Yesterday, Dr. Gunter Nimtz and Dr. Alfons Stahlhofen made the claim that, within a controlled laboratory setting, they have broken the speed of light. If true, science has just rewritten everything we ever knew about physics.
For nearly 90 years we have been living under the assumption that Albert Einstein’s special theory of relativity was the glue that held our feable little lives together. The amount of energy it would require to move any thing greater than 186,000 miles/second was just far too staggering for even the greatest scientific minds to fathom and so, the world and how we live and operate has been ruled by that little, but groundbreaking theory called E = mc².
The two scientists, who work at the University of Koblenz, believe their experiements prove that they have been able to climb over that limiting wall of Einstein’s famous theory.
Their experiment uses microwave photons as “energetic packets of light.” These “packets” travelled “instantaneously” between a pair of prisms that had been moved as much as three feet apart. Like most great discoveries, this one occurred quite by surprise while the scientists were investigating “quantum tunnelling,” or what we geeks like to call “the Stargate effect.” This phenomenon was being explored because, on paper it suggested that atomic particles might be able to break what has been assumed to be “unbreakble laws,” such as Einsteins long-held 186,000 miles/second barrier.

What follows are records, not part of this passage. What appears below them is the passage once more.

(** C19. The rendered name of a directory or file, whatever the names of the schedule
    and the database, the id of the run and the texts of times contain, is made of
    safe names, one for a file; below any root it adds exactly these components,
    none of which is [.] or [..]. *)
Theorem rendered_name_stays_below `{Calendar} template run database zone directory r :
  render_template template run database zone directory = Ok r ->
  exists parts, Forall safe_name parts /\ r = join [47%Z] parts /\ (directory = false -> parts = [r]) /\
    (forall root, Service.path_parts (root ++ 47%Z :: r) = Service.path_parts root ++ parts) /\
    Forall (fun part => dots part = false) parts.
Proof.
  intros Hr.
  assert (exists parts, Forall safe_name parts /\ r = join [47%Z] parts /\ (directory = false -> parts = [r])) as (parts & Hp & -> & Hd).
  { revert Hr. unfold render_template. destruct (validate_template template directory); [|done]. cbn [result_bind].
    destruct (parse_tz zone) as [tz|]; [|done]. destruct (parse_rfc3339 _) as [started|]; [|done]. destruct directory.
    - intros [= <-]. eexists. split_and!; [|done|done]. apply Forall_map, Forall_true. intros. apply segment_safe.
    - intros Hr. exists [r]. split_and!; [|done|done]. constructor; [|constructor]. revert Hr.
      destruct (contains_text _ _); intros <-%Ok_inj; [apply segment_safe|]. apply safe_name_app; [apply segment_safe|].
      apply safe_name_app; [by repeat constructor|apply segment_safe]. }
  exists parts. split_and!; [done|done|done|intros root; by apply parts_below|].
  eapply Forall_impl; [exact Hp|]. intros part (Hne & _ & He). unfold dots. apply orb_false_iff.
  split; apply bool_decide_eq_false_2; by intros ->.
Qed.
(* ===== verification/BackupStoreSpec.v ===== *)
(** * The store of backups

    Every state that the operations reach is consistent: payloads are readable and
    belong to their rows, a schedule has at most one pending run, at most a hundred
    runs are pending.  Each run follows its life cycle, in which [finish] may write its
    outcome at any point; the schedules that are due
    get one run each, and get it once. *)

From S2P Require Import Prelude Json Containers Backup BackupSpec.
Import Models Store.

(** ** Pending runs *)

Section queue.
Implicit Types d : tables.

Definition pending_keys d : list text := map fst (List.filter (fun '(_, r) => pending r) (map_to_list d.(runs_table))).

Lemma pending_count_keys d : pending_count d = length (pending_keys d).
Proof. unfold pending_count, pending_keys. by rewrite length_map. Qed.

Lemma pending_keys_NoDup d : NoDup (pending_keys d).
Proof. apply NoDup_map_filter, NoDup_fst_map_to_list. Qed.

Lemma elem_of_pending_keys d key : key ∈ pending_keys d <-> exists r, d.(runs_table) !! key = Some r /\ pending r = true.
Proof.
  unfold pending_keys. rewrite list_elem_of_fmap. split.
  - intros ([k r] & -> & [Hin Hp]%elem_of_bool_filter). apply elem_of_map_to_list in Hin. eauto.
  - intros (r & Hr & Hp). exists (key, r). split; [done|]. apply elem_of_bool_filter. by rewrite elem_of_map_to_list.
Qed.

(** Counting is monotone. *)
Lemma pending_count_le d d' (new : list text) : (forall key, key ∈ pending_keys d' -> key ∈ new ++ pending_keys d) ->
  pending_count d' <= length new + pending_count d.
Proof.
  intros Hin. rewrite !pending_count_keys, <- length_app. apply submseteq_length, NoDup_submseteq; [apply pending_keys_NoDup|done].
Qed.

Lemma active_spec d key : active d key = true <-> exists k r, d.(runs_table) !! k = Some r /\ r.(row_schedule) = Some key /\ pending r = true.
Proof.
  unfold active. rewrite existsb_exists. split.
  - intros ([k r] & Hin & Hr). bool_solver. exists k, r. rewrite <- elem_of_map_to_list, list_elem_of_In. done.
  - intros (k & r & Hl & Hs & Hp). exists (k, r). rewrite <- list_elem_of_In, elem_of_map_to_list. split; [done|].
    by rewrite bool_decide_eq_true_2.
Qed.

Lemma inactive_spec d key : active d key = false <-> forall k r, d.(runs_table) !! k = Some r -> r.(row_schedule) = Some key -> pending r = false.
Proof.
  rewrite <- not_true_iff_false, active_spec. split.
  - intros Hn k r Hl Hs. apply not_true_iff_false. intros Hp. apply Hn. eauto.
  - intros Hf (k & r & Hl & Hs & Hp). by rewrite (Hf k r) in Hp.
Qed.

(** At most one pending run per schedule, of a schedule that exists, and at most a
    hundred in all. *)
Record queue_ok d : Prop := {
  one_pending key k1 k2 r1 r2 : d.(runs_table) !! k1 = Some r1 -> d.(runs_table) !! k2 = Some r2 -> pending r1 = true -> pending r2 = true ->
    r1.(row_schedule) = Some key -> r2.(row_schedule) = Some key -> k1 = k2;
  pending_scheduled k r key : d.(runs_table) !! k = Some r -> pending r = true -> r.(row_schedule) = Some key -> is_Some (d.(schedules_table) !! key);
  pending_bounded : pending_count d <= 100;
}.

(** Nothing new is pending and no schedule goes. *)
Lemma queue_ok_shrinks d d' : queue_ok d ->
  (forall k r', d'.(runs_table) !! k = Some r' -> pending r' = true ->
    exists r, d.(runs_table) !! k = Some r /\ pending r = true /\ r.(row_schedule) = r'.(row_schedule)) ->
  (forall key, is_Some (d.(schedules_table) !! key) -> is_Some (d'.(schedules_table) !! key)) -> queue_ok d'.
Proof.
  intros [H1 H2 H3] Hr Hs. split.
  - intros key k1 k2 r1 r2 L1 L2 P1 P2 S1 S2. destruct (Hr k1 r1 L1 P1) as (q1 & ? & ? & ?). destruct (Hr k2 r2 L2 P2) as (q2 & ? & ? & ?).
    apply (H1 key k1 k2 q1 q2); congruence.
  - intros k r key L P S. destruct (Hr k r L P) as (q & ? & ? & ?). apply Hs, (H2 k q); congruence.
  - etrans; [|exact H3]. apply (pending_count_le d d' []). intros key (r & L & P)%elem_of_pending_keys. simpl.
    destruct (Hr key r L P) as (q & ? & ? & _). apply elem_of_pending_keys. eauto.
Qed.

(** A new pending run, of a schedule that has none. *)
Lemma queue_ok_insert d k r : queue_ok d -> d.(runs_table) !! k = None -> pending_count d < 100 ->
  (forall key, r.(row_schedule) = Some key -> active d key = false /\ is_Some (d.(schedules_table) !! key)) ->
  queue_ok (d <| runs_table := <[k := r]> d.(runs_table) |>).
Proof.
  intros [H1 H2 H3] Hk Hc Hs. split; cbn.
  - intros key k1 k2 r1 r2 L1 L2 P1 P2 S1 S2.
    assert (Hno : forall k' r', d.(runs_table) !! k' = Some r' -> pending r' = true -> r'.(row_schedule) = Some key -> r.(row_schedule) = Some key -> False).
    { intros k' r' L P S Sr. destruct (Hs key Sr) as [Ha _]. rewrite inactive_spec in Ha. by rewrite (Ha k' r') in P. }
    apply lookup_insert_Some in L1 as [[<- <-]|[_ L1]]; apply lookup_insert_Some in L2 as [[<- <-]|[_ L2]]; [done|exfalso; eauto..|eauto].
  - intros k' r' key L P S. apply lookup_insert_Some in L as [[<- <-]|[_ L]]; [by apply Hs|eauto].
  - assert (pending_count (d <| runs_table := <[k := r]> d.(runs_table) |>) <= 1 + pending_count d); [|lia].
    apply (pending_count_le d _ [k]). intros key (r' & L & P)%elem_of_pending_keys. cbn in L.
    apply lookup_insert_Some in L as [[<- _]|[_ L]]; [by left|]. right. apply elem_of_pending_keys. eauto.
Qed.
End queue.
(** Two successful runs of the schedule, the second one newer. *)
Definition sample_success (key : string) (time : Z) : BackupRun :=
  {| run_id := txt key; schedule_id := Some (txt "s1"); schedule_name := txt "nightly"; display_name := None; run_connection_id := txt "c";
     connection_name := []; run_destination := txt "/backups"; trigger := txt "scheduled"; source := txt "scheduled"; status := txt "success";
     started_at := [time]; completed_at := None; files := []; progress_percent := sample_run.(progress_percent); error := None |}.
Definition sample_history : tables :=
  after (migrate {| migration_schedules := [sample_schedule]; migration_runs := [sample_success "r1" 5; sample_success "r2" 9] |} 0 empty_tables).

Lemma sample_history_reachable : rtc store_step empty_tables sample_history.
Proof.
  assert (Hq : is_ok (migrate {| migration_schedules := [sample_schedule]; migration_runs := [sample_success "r1" 5; sample_success "r2" 9] |} 0 empty_tables) = true)
    by by vm_compute.
  apply rtc_once. refine (step_migrate _ _ _ _ _ (ok_after_tt _ Hq)). by repeat constructor.
Qed.
End SampleDisk.
Import Sample SampleStore SampleDisk.

(** The file of the run is removed: what was asked before allows it. *)
Definition sample_deletion : list event := (delete_runs (W := world * list event) None [txt "run-12345"] (sample_world, [])).2.2.
Definition is_removal (e : event) : bool := match e with RemoveFile _ | RemoveDirectory _ => true | _ => false end.

Example sample_removals : List.filter is_removal sample_deletion = [RemoveFile [txt "backups"; txt "a.sql"]].
Proof. by vm_compute. Qed.

Lemma deletion_witness : exists events, sample_deletion = events /\
  forall before e after, events = before ++ e :: after -> removals (deleting_only None [txt "run-12345"]) before e.
Proof. exact (proj1 (deletion_removes_only_owned_files None [txt "run-12345"] None sample_run 0 0 sample_world)). Defined.
Definition shards `{HashOrder} (o : SchemaDiffPreparationOptions) (count : nat) (by_ : ShardBy) : list (list text) :=
  match by_ with
  | ByTable | RoundRobin => deal count (tables_of o.(source_tables) ++ views_of o.(source_tables))
  | BySchema => map (@concat text) (deal count (schema_groups o.(source_tables)))
  end.

Definition in_shard (shard : list text) (name : text) : bool := bool_decide (name ∈ shard).
Definition target_in_shard (o : SchemaDiffPreparationOptions) (shard : list text) (name : text) : bool :=
  in_shard shard name || existsb (fun m => in_shard shard m.(source_table) && bool_decide (m.(mapping_target_table) = name)) o.(table_mappings).

Definition shard_options (o : SchemaDiffPreparationOptions) (shard : list text) : SchemaDiffPreparationOptions :=
  {| source_tables := List.filter (fun t => in_shard shard t.(table_name)) o.(source_tables);
     target_tables := List.filter (fun t => target_in_shard o shard t.(table_name)) o.(target_tables);
     source_details := List.filter (fun d => in_shard shard d.(detail_name)) o.(source_details);
     target_details := List.filter (fun d => target_in_shard o shard d.(detail_name)) o.(target_details);
     database_type := o.(database_type); ignore_comments := o.(ignore_comments); compare_column_order := o.(compare_column_order);
     compare_charset := o.(compare_charset); ignore_table_name_case := o.(ignore_table_name_case);
     ignore_column_name_case := o.(ignore_column_name_case); detect_renames := false; rename_threshold := Columns.f64_half;
     source_dialect := o.(source_dialect); target_dialect := o.(target_dialect); table_mappings := o.(table_mappings) |}.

Both doctors are quick to remind everyone that there is still a lot of work to be done before this pans out to be as landmark as they hope it will. In an article for the New Scientist Magazine, Nimtz said, “For the time being, this is the only violation of special relativity that I know of.” As much as I like New Scientist, I would have loved to have seen something in either Scientific American, the American Institute of Physics or the International Journal of Modern Physics to lend some weight to this discovery.
Years of more testing, validation and experimentation under the strictist of scientific paramenters and benchmarks will need to be completed and verified before we begin sending spaceships on faster-than-light journeys — but every journey begins with the first step, and this could well be that very first baby-step to realizing the dream of every scifi writer and genre-lover that has ever lived.

Actually, I would say that this could potentially a first step in FTL communications, but I can’t really see this as any form of progress towards FTL travel, unless of course you want to be converted into light first.